## [Task objective]
Only the lines below from the one containing "(** The console's" to the one containing "let run := fun" should be repeated, both included and unchanged.

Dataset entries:
= = = = =

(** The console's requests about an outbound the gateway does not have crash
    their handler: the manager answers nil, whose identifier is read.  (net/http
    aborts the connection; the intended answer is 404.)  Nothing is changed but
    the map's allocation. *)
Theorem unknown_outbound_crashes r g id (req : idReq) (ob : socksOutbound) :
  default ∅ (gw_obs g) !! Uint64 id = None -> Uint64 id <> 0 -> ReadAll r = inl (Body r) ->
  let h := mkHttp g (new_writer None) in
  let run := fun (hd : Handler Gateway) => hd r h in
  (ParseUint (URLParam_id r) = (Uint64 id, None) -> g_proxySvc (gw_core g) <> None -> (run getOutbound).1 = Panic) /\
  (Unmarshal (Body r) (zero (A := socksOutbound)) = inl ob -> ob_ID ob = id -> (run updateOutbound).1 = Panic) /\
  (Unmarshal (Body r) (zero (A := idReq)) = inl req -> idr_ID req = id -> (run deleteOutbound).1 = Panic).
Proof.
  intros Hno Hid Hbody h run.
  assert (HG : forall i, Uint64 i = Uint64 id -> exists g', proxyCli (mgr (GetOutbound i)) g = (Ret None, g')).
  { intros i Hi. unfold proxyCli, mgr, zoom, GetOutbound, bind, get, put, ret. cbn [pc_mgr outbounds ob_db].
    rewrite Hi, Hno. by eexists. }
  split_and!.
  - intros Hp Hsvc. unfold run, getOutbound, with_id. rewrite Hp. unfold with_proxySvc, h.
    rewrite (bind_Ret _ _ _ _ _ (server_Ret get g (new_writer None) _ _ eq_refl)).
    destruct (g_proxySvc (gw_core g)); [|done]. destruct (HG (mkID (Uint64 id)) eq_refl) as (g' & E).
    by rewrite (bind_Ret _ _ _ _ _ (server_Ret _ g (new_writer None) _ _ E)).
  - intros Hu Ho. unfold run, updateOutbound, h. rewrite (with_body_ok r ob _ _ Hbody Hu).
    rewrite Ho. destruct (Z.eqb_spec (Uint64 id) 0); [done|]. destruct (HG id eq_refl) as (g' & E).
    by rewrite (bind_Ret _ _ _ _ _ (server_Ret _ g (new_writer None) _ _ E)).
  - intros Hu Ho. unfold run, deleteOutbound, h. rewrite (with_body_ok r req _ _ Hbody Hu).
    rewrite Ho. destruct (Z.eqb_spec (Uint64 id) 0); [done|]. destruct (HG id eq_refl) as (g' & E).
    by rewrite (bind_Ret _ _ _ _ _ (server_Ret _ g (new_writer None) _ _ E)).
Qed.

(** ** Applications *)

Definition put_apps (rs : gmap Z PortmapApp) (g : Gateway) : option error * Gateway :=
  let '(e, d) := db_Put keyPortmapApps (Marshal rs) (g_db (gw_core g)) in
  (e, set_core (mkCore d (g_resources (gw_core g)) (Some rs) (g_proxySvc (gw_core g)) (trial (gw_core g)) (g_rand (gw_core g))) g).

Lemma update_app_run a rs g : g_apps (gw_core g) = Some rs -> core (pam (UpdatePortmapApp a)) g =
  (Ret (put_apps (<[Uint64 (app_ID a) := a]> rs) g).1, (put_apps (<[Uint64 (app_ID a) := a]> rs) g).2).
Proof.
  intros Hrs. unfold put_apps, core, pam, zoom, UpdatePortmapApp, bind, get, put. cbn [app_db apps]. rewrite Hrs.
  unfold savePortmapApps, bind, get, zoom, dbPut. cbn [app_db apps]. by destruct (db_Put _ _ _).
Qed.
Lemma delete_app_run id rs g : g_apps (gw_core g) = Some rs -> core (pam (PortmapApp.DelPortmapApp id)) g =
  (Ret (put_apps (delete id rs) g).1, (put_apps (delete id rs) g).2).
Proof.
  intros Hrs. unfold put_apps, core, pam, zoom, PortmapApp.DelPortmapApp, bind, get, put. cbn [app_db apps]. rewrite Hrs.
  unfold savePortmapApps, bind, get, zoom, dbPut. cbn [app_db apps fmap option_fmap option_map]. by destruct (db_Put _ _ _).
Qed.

= = = = =

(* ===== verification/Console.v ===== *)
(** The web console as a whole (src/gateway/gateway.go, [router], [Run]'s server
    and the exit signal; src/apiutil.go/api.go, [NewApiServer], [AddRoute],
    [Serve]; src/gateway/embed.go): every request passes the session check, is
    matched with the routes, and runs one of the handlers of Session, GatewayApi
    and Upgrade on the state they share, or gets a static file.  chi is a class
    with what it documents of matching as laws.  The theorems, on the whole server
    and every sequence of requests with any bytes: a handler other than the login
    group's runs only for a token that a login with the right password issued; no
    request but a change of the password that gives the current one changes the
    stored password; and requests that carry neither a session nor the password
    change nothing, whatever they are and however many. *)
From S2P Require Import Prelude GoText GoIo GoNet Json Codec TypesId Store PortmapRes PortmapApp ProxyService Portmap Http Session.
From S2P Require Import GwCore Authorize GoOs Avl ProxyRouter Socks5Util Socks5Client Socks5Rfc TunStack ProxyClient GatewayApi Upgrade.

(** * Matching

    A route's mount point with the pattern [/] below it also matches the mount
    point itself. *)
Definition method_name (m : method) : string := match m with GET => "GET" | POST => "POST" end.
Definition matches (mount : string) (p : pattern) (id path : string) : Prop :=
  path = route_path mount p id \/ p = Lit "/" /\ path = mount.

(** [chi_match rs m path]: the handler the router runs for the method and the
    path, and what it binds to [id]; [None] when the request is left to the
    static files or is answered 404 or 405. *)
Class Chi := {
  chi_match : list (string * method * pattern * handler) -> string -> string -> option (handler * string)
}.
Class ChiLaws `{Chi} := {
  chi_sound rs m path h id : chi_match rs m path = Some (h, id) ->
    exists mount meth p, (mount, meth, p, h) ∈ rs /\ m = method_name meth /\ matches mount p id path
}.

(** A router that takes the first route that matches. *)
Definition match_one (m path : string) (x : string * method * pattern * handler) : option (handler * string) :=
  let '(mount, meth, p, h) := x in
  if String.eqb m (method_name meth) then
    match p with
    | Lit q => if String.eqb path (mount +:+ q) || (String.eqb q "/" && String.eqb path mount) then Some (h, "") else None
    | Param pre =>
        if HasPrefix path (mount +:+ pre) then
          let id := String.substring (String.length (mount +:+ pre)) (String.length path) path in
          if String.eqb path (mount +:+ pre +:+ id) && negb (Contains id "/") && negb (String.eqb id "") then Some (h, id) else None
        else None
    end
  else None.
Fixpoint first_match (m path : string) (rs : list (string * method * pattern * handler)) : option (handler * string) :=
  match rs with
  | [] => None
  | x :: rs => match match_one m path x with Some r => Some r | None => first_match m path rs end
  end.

= = = = =

## [Response to this exercise]
(** The console's requests about an outbound the gateway does not have crash
    their handler: the manager answers nil, whose identifier is read.  (net/http
    aborts the connection; the intended answer is 404.)  Nothing is changed but
    the map's allocation. *)
Theorem unknown_outbound_crashes r g id (req : idReq) (ob : socksOutbound) :
  default ∅ (gw_obs g) !! Uint64 id = None -> Uint64 id <> 0 -> ReadAll r = inl (Body r) ->
  let h := mkHttp g (new_writer None) in
  let run := fun (hd : Handler Gateway) => hd r h in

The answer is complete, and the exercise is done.